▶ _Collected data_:
(* ===== verification/HttpHeaders.v ===== *)
(** * HttpHeaders

    What [getHTTPResponse] makes of the headers of a response: where they end, and
    the status code, content length and transfer encoding they give. *)
From S2P Require Import Prelude.
From S2P Require Import CStr.
From S2P Require Import CSys.
From S2P Require Import MiniXml.
From S2P Require Import XmlDocument.
From S2P Require Import ParseUrl.
From S2P Require Import HttpResponse.

(** ** A header block *)
Definition CRLF : string := String CR (String LF "").
Definition print_field (f : string * string) : string := f.1 +:+ ": " +:+ f.2 +:+ CRLF.
Definition print_fields (l : list (string * string)) : string := join (map print_field l).
Definition print_head (status : string) (l : list (string * string)) : string :=
  status +:+ CRLF +:+ print_fields l +:+ CRLF.

Definition line_char (c : ascii) : bool := negb (is_eol c).
Definition name_char (c : ascii) : bool := line_char c && negb (Ascii.eqb c ":").
Definition field_ok (f : string * string) : bool :=
  str_all name_char f.1 && bool_decide (f.1 <> "") &&
  str_all line_char f.2 && match f.2 with String c _ => negb (is_blank c) | EmptyString => false end.

(** ** The end of the headers *)
Lemma find_end_eq i a b t :
  find_end i (String a (String b t)) =
  if Ascii.eqb a CR then
    if Ascii.eqb b LF then
      match t with
      | String c t1 =>
          if Ascii.eqb c CR then
            match t1 with
            | String d t2 => if Ascii.eqb d LF then (i + 4)%nat else find_end (i + 4) t2
            | EmptyString => O
            end
          else find_end (i + 3) t1
      | EmptyString => O
      end
    else find_end (i + 2) t
  else if Ascii.eqb a LF then
    if Ascii.eqb b LF then (i + 2)%nat else find_end (i + 2) t
  else find_end (i + 1) (String b t).
Proof. done. Qed.
Lemma find_end_bound i s : find_end i s <> O -> (i < find_end i s <= i + String.length s)%nat.
Proof.
  remember (String.length s) as n eqn:Hn. revert i s Hn.
  induction (lt_wf n) as [n _ IH]; intros i s Hn.
  destruct s as [|a [|b t]]; [done..|]. rewrite find_end_eq. cbn [String.length] in Hn.
  assert (forall k u, (0 < k)%nat -> (k + String.length u <= n)%nat -> find_end (i + k) u <> O ->
    (i < find_end (i + k) u <= i + n)%nat) as Hrec.
  { intros k u Hk Hu Hf. specialize (IH (String.length u) ltac:(lia) (i + k)%nat u eq_refl Hf). lia. }
  destruct (Ascii.eqb a CR), (Ascii.eqb b LF).
  - destruct t as [|c t]; [done|]. cbn [String.length] in Hn. destruct (Ascii.eqb c CR).
    + destruct t as [|d t]; [done|]. cbn [String.length] in Hn. destruct (Ascii.eqb d LF); [lia|].
      apply Hrec; lia.
    + apply Hrec; lia.
  - apply Hrec; lia.
  - destruct (Ascii.eqb a LF); [lia|]. apply Hrec; cbn [String.length]; lia.
  - destruct (Ascii.eqb a LF); apply Hrec; cbn [String.length]; lia.
Qed.

(** An end that is found is found again when more has arrived. *)
Lemma find_end_app i s t : find_end i s <> O -> find_end i (s +:+ t) = find_end i s.
Proof.
  remember (String.length s) as n eqn:Hn. revert i s Hn.
  induction (lt_wf n) as [n _ IH]; intros i s Hn.
  destruct s as [|a [|b u]]; [done..|]. rewrite !app_cons, !find_end_eq.
  cbn [String.length] in Hn.
  destruct (Ascii.eqb a CR), (Ascii.eqb b LF).
  - destruct u as [|c u]; [done|]. rewrite app_cons. cbn [String.length] in Hn.
    destruct (Ascii.eqb c CR).
    + destruct u as [|d u]; [done|]. rewrite app_cons. cbn [String.length] in Hn.
      destruct (Ascii.eqb d LF); [done|]. apply (IH (String.length u)); lia.
    + apply (IH (String.length u)); lia.
  - apply (IH (String.length u)); lia.
  - destruct (Ascii.eqb a LF); [done|]. rewrite <- app_cons.
    apply (IH (String.length (String b u))); cbn [String.length]; lia.
  - destruct (Ascii.eqb a LF); [apply (IH (String.length u)); lia|]. rewrite <- app_cons.
    apply (IH (String.length (String b u))); cbn [String.length]; lia.
Qed.

Lemma line_char_not c : line_char c = true -> Ascii.eqb c CR = false /\ Ascii.eqb c LF = false.
Proof. unfold line_char, is_eol. destruct (Ascii.eqb c CR), (Ascii.eqb c LF); done. Qed.

Lemma find_end_line i l t :
  str_all line_char l = true ->
  find_end i (l +:+ String CR (String LF t)) = find_end (i + String.length l) (String CR (String LF t)).
Proof.
  revert i. induction l as [|c l IH]; intros i Hl; [f_equal; simpl; lia|].
  cbn [str_all] in Hl. apply andb_prop in Hl as [[Hc1 Hc2]%line_char_not Hl].
  specialize (IH (i + 1)%nat Hl). cbn [String.length].
  replace (i + Datatypes.S (String.length l))%nat with (i + 1 + String.length l)%nat by lia. rewrite <- IH.
  rewrite app_cons. destruct (l +:+ String CR (String LF t)) as [|b u] eqn:E.
  { destruct l; done. }
  by rewrite find_end_eq, Hc1, Hc2.
Qed.
(** Where the reader can be in such a body: the bytes still to come, and the content
    in them, for each state of the chunk size. *)
Inductive at_chunk (trailer : string) : Z -> string -> string -> string -> Prop :=
  | at_data x l : x <> "" -> slen x < 2 ^ 31 -> Forall chunk_ok l ->
      at_chunk trailer (slen x) "" (x +:+ CRLF +:+ print_chunks trailer l) (x +:+ join l)
  | at_sep l : Forall chunk_ok l -> at_chunk trailer 0 "" (CRLF +:+ print_chunks trailer l) (join l)
  | at_sep_lf l : Forall chunk_ok l ->
      at_chunk trailer 0 "" (String LF (print_chunks trailer l)) (join l)
  | at_size d d' l : Forall chunk_ok l -> d +:+ d' = chunk_head l ->
      at_chunk trailer 0 d (d' +:+ CRLF +:+ behind_head trailer l) (join l)
  | at_size_lf l : Forall chunk_ok l ->
      at_chunk trailer 0 (chunk_head l) (String LF (behind_head trailer l)) (join l).

Lemma chunk_head_spec l : Forall chunk_ok l ->
  chunk_value 0 (chunk_head l) = match l with [] => 0 | x :: _ => slen x end /\
  str_all is_xdigit (chunk_head l) = true /\ (0 < String.length (chunk_head l) <= 16)%nat.
Proof.
  intros Hl. destruct Hl as [|x l [_ Hx] _]; [cbn; repeat split; done || lia|].
  cbn [chunk_head]. apply hex_spec. pose proof (slen_nonneg x). lia.
Qed.

Lemma take_xdigits_all d d' s :
  str_all is_xdigit d' = true -> (String.length d + String.length d' <= 30)%nat ->
  match s with String c _ => is_xdigit c = false | EmptyString => True end ->
  take_xdigits (d' +:+ s) d = (d +:+ d', s).
Proof.
  revert d. induction d' as [|c d' IH]; intros d Hd Hl Hs.
  - rewrite nil_app_str, str_app_nil_r. destruct s as [|c s]; [done|]. cbn [take_xdigits]. by rewrite Hs.
  - cbn [str_all] in Hd. apply andb_prop in Hd as [Hc Hd]. cbn [String.length] in Hl.
    rewrite app_cons. cbn [take_xdigits]. rewrite Hc. destruct (Nat.ltb_spec (String.length d) 31); [|lia].
    cbn [andb]. rewrite IH by (done || len). by rewrite str_app_assoc.
Qed.
Lemma writes_bind f g s t : writes f s -> writes g t -> writes (f >>> g) (s +:+ t).
Proof.
  intros Hf Hg ideal b Hb. specialize (Hf ideal b Hb). unfold andthen.
  destruct (f b) as [[b'|]|]; cbn [obind]; [| |done].
  - specialize (Hg _ _ Hf). by rewrite str_app_assoc in Hg.
  - rewrite <- str_app_assoc, length_app_str. lia.
Qed.
Lemma writes_ext f s t : writes f s -> s = t -> writes f t.
Proof. by intros Hf <-. Qed.
Lemma put_chars_in s : writes_in (String.length s) (put_chars s) s.
Proof.
  induction s as [|c s IH]; intros b Hl; cbn [put_chars String.length] in *.
  - rewrite str_app_nil_r. apply clipped_fits. lia.
  - unfold andthen, put. destruct (Nat.ltb_spec (String.length b) SOAPBODY); [|lia]. cbn [obind].
    specialize (IH (b +:+ String c "")). rewrite str_app_assoc in IH. apply IH.
    rewrite length_app_str. cbn [String.length]. lia.
Qed.
(** A guarded run of bytes. *)
Lemma writes_guarded s : s <> "" -> writes (room (String.length s) >>> put_chars s) s.
Proof.
  intros Hs ideal b Hb. pose proof (clipped_length _ _ Hb) as Hl. unfold andthen at 1, room.
  destruct (Nat.ltb_spec SOAPBODY (String.length b + String.length s)); cbn [obind].
  - rewrite length_app_str. lia.
  - assert (0 < String.length s)%nat by (destruct s; [done|cbn [String.length]; lia]).
    apply clipped_whole in Hb as ->; [|lia]. by apply put_chars_in.
Qed.
Lemma put_one c b : put_chars (String c "") b = put c b.
Proof. cbn [put_chars]. unfold andthen. by destruct (put c b) as [[b'|]|]. Qed.
Lemma andthen_ext f g h b : (forall b', g b' = h b') -> (f >>> g) b = (f >>> h) b.
Proof. intros E. unfold andthen. destruct (f b) as [[b'|]|]; cbn [obind]; by rewrite ?E. Qed.
Lemma andthen_assoc f g h b : ((f >>> g) >>> h) b = (f >>> g >>> h) b.
Proof. unfold andthen. by destruct (f b) as [[b'|]|]. Qed.
Lemma writes_char c : writes (room 1 >>> put c) (String c "").
Proof.
  intros ideal b Hb. rewrite <- (andthen_ext (room 1) (put_chars (String c ""))) by apply put_one.
  by apply (writes_guarded (String c "")).
Qed.
Lemma writes_str s : writes (put_str s) s.
Proof.
  induction s as [|c s IH]; intros ideal b Hb; cbn [put_str]; [by rewrite str_app_nil_r|].
  destruct (Nat.ltb_spec (String.length b) SOAPBODY) as [Hlt|Hge]; [|by apply clipped_more].
  apply clipped_whole in Hb as ->; [|done]. unfold andthen, put.
  destruct (Nat.ltb_spec (String.length b) SOAPBODY); [|lia]. cbn [obind].
  specialize (IH (b +:+ String c "") (b +:+ String c "")). rewrite str_app_assoc in IH. apply IH.
  apply clipped_fits. rewrite length_app_str. cbn [String.length]. lia.
Qed.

▶ _Problem statement_: Filter the records for lines containing the word "false" and copy each one.

▶ _Exercise response_:
  str_all line_char f.2 && match f.2 with String c _ => negb (is_blank c) | EmptyString => false end.
Lemma line_char_not c : line_char c = true -> Ascii.eqb c CR = false /\ Ascii.eqb c LF = false.
  match s with String c _ => is_xdigit c = false | EmptyString => True end ->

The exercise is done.